Write out, exactly as they stand, the line containing "(forall f g" and all subsequent lines up to and including the final line of the records.

[Records from a data source]
»»

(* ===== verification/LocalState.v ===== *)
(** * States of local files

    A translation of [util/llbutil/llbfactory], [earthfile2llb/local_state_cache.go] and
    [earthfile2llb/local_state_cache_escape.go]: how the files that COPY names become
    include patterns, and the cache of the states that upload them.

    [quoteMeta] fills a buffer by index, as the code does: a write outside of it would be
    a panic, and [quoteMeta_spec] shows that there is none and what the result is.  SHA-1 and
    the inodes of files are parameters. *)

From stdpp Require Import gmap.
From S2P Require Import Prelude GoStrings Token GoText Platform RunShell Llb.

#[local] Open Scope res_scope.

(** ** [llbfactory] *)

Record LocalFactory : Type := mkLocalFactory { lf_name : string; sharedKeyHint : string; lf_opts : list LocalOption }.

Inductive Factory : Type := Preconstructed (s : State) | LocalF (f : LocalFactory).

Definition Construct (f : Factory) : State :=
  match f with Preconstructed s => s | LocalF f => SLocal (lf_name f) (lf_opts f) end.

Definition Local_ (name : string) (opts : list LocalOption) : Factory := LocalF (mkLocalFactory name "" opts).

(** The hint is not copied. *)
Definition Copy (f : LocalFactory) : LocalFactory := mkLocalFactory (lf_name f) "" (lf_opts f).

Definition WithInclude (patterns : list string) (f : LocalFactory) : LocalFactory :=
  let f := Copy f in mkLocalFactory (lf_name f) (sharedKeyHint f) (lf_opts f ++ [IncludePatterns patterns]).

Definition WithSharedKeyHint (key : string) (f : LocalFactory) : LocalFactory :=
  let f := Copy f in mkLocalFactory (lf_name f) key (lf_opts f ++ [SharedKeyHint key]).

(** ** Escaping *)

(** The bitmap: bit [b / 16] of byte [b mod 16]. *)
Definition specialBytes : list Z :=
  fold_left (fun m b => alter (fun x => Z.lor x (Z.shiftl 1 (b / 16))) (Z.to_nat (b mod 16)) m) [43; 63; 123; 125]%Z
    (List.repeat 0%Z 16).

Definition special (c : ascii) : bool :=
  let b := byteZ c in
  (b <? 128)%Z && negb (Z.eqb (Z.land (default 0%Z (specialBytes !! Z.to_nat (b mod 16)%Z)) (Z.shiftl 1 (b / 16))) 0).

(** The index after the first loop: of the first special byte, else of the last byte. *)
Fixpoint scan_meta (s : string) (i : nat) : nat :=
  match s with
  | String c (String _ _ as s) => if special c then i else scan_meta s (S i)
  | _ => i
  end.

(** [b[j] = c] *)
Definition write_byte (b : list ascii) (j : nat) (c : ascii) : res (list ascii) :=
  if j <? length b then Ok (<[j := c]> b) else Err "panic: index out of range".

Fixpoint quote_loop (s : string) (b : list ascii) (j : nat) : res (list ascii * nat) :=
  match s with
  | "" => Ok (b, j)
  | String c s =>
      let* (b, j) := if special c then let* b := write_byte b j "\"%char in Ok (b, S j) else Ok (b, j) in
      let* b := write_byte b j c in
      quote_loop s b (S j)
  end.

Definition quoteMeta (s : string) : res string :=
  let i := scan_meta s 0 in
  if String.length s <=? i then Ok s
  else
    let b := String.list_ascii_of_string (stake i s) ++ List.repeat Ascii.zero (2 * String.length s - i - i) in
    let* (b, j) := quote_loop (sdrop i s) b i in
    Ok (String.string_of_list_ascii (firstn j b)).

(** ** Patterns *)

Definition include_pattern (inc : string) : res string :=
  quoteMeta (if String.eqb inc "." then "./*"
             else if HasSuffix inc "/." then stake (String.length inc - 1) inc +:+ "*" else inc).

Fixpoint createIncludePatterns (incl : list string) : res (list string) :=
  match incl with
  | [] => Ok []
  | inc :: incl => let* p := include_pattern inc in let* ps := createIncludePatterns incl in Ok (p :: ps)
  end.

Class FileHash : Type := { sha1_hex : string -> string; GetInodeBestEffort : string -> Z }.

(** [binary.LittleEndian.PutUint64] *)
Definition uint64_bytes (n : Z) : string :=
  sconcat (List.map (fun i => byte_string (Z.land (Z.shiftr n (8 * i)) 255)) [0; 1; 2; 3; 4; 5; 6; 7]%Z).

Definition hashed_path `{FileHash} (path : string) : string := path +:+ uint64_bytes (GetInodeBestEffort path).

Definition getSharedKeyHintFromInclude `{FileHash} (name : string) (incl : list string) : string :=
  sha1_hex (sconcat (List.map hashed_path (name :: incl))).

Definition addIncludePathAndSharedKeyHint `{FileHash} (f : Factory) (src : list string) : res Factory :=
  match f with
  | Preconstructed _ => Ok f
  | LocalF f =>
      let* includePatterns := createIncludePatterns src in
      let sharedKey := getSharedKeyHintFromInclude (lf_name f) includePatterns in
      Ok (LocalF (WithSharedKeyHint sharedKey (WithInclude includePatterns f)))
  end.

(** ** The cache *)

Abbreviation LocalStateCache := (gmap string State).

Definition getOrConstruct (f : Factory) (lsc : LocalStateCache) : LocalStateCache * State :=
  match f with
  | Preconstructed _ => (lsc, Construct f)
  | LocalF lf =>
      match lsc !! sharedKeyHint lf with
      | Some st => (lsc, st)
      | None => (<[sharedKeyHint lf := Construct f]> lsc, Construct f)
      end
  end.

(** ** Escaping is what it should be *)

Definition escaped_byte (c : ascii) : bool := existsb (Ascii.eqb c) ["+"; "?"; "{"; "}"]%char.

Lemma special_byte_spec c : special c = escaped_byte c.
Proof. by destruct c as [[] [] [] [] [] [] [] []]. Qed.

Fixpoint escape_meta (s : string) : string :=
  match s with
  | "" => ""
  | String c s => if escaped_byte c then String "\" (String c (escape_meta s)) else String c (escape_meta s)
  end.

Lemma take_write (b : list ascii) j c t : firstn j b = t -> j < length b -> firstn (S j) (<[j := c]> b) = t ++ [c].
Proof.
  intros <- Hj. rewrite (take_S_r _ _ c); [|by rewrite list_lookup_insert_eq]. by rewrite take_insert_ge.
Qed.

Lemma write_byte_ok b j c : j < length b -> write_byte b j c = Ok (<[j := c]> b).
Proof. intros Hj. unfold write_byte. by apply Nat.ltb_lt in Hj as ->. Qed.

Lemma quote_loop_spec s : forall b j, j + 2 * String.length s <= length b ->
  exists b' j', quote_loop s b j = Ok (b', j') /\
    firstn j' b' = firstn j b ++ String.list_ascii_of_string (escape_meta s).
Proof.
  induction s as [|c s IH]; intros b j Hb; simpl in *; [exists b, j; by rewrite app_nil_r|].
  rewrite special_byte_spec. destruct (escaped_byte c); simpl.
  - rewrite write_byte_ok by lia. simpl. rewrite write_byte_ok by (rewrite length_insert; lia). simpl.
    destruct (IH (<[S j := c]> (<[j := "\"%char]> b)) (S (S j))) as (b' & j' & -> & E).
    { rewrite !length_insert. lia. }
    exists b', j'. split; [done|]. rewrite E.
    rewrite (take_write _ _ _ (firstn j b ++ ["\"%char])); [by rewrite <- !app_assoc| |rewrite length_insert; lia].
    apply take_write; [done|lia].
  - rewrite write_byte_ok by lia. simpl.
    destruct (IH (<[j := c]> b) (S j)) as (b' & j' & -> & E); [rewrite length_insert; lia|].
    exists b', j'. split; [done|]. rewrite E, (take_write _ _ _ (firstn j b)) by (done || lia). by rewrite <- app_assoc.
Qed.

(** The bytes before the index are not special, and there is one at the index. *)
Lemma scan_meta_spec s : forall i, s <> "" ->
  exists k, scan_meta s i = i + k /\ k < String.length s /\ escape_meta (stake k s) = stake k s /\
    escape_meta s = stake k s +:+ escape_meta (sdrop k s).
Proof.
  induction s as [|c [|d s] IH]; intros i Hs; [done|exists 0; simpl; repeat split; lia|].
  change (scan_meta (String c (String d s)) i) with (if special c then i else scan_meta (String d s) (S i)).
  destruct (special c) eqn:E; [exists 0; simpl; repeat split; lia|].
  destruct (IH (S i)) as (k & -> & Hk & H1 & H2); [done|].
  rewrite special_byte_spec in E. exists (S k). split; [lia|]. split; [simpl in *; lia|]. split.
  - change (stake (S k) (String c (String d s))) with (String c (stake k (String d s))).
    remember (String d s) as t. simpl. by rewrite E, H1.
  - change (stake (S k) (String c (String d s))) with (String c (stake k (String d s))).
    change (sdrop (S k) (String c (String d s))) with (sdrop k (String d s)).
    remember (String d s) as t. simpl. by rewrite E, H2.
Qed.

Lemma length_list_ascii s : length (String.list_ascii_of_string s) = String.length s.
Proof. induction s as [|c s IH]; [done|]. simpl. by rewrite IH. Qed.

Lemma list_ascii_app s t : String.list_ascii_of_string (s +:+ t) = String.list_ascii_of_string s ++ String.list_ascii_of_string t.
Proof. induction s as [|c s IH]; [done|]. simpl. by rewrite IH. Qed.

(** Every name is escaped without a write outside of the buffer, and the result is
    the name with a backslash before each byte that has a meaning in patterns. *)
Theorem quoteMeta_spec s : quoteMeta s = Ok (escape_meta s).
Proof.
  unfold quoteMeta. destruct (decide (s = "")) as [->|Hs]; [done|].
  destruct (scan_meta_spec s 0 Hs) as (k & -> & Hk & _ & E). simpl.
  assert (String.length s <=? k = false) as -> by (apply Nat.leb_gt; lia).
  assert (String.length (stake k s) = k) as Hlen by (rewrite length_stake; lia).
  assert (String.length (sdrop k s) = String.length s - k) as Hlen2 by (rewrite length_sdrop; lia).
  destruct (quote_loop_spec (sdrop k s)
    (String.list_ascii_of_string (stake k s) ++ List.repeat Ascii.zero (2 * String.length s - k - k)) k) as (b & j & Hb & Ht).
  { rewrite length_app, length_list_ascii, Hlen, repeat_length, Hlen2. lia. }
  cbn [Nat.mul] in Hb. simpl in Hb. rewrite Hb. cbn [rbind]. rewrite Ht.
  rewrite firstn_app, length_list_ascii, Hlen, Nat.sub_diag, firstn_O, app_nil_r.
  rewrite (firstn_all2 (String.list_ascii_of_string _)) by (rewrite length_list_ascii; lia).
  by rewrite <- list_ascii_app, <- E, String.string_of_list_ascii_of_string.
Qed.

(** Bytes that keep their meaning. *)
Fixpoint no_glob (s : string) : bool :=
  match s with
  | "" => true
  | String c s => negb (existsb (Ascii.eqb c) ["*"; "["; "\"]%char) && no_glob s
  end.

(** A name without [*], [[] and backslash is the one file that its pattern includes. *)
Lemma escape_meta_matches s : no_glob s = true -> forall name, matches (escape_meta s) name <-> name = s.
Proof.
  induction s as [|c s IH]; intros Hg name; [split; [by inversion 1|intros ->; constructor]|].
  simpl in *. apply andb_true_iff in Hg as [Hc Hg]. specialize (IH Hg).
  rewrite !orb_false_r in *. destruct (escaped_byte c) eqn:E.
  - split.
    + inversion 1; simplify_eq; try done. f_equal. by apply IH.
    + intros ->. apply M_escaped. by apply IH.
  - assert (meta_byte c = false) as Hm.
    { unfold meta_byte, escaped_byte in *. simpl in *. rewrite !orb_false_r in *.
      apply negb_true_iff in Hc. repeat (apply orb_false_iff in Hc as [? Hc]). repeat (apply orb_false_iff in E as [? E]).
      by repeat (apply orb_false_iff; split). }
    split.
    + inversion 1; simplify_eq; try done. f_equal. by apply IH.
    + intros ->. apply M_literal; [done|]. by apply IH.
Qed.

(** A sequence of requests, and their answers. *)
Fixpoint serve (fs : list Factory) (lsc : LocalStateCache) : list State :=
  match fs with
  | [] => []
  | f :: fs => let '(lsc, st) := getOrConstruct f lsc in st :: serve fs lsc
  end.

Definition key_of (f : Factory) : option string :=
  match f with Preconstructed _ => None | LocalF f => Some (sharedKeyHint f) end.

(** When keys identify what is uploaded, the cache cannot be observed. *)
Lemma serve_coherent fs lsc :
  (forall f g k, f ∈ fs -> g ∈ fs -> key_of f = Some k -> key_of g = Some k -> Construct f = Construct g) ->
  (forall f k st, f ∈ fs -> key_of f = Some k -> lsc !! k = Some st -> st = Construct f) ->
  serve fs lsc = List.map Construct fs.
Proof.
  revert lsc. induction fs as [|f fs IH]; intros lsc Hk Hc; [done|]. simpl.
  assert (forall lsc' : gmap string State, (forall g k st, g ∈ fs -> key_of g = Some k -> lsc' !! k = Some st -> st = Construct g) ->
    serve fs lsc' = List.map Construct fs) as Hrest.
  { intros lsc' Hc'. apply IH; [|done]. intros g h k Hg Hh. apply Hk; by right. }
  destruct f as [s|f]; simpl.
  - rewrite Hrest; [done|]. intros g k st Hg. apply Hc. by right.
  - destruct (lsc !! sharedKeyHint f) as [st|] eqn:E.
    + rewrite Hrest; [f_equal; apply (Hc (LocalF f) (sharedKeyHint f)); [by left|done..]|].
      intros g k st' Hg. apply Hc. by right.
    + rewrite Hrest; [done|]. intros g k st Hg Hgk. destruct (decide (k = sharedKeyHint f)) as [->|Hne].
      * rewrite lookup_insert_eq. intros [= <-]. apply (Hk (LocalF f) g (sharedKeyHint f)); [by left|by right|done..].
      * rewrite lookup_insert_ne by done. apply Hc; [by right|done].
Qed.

««

§ Response to this task
  (forall f g k, f ∈ fs -> g ∈ fs -> key_of f = Some k -> key_of g = Some k -> Construct f = Construct g) ->
  (forall f k st, f ∈ fs -> key_of f = Some k -> lsc !! k = Some st -> st = Construct f) ->
  serve fs lsc = List.map Construct fs.
Proof.
  revert lsc. induction fs as [|f fs IH]; intros lsc Hk Hc; [done|]. simpl.
  assert (forall lsc' : gmap string State, (forall g k st, g ∈ fs -> key_of g = Some k -> lsc' !! k = Some st -> st = Construct g) ->
    serve fs lsc' = List.map Construct fs) as Hrest.
  { intros lsc' Hc'. apply IH; [|done]. intros g h k Hg Hh. apply Hk; by right. }
  destruct f as [s|f]; simpl.
  - rewrite Hrest; [done|]. intros g k st Hg. apply Hc. by right.
  - destruct (lsc !! sharedKeyHint f) as [st|] eqn:E.
    + rewrite Hrest; [f_equal; apply (Hc (LocalF f) (sharedKeyHint f)); [by left|done..]|].
      intros g k st' Hg. apply Hc. by right.
    + rewrite Hrest; [done|]. intros g k st Hg Hgk. destruct (decide (k = sharedKeyHint f)) as [->|Hne].
      * rewrite lookup_insert_eq. intros [= <-]. apply (Hk (LocalF f) g (sharedKeyHint f)); [by left|by right|done..].
      * rewrite lookup_insert_ne by done. apply Hc; [by right|done].
Qed.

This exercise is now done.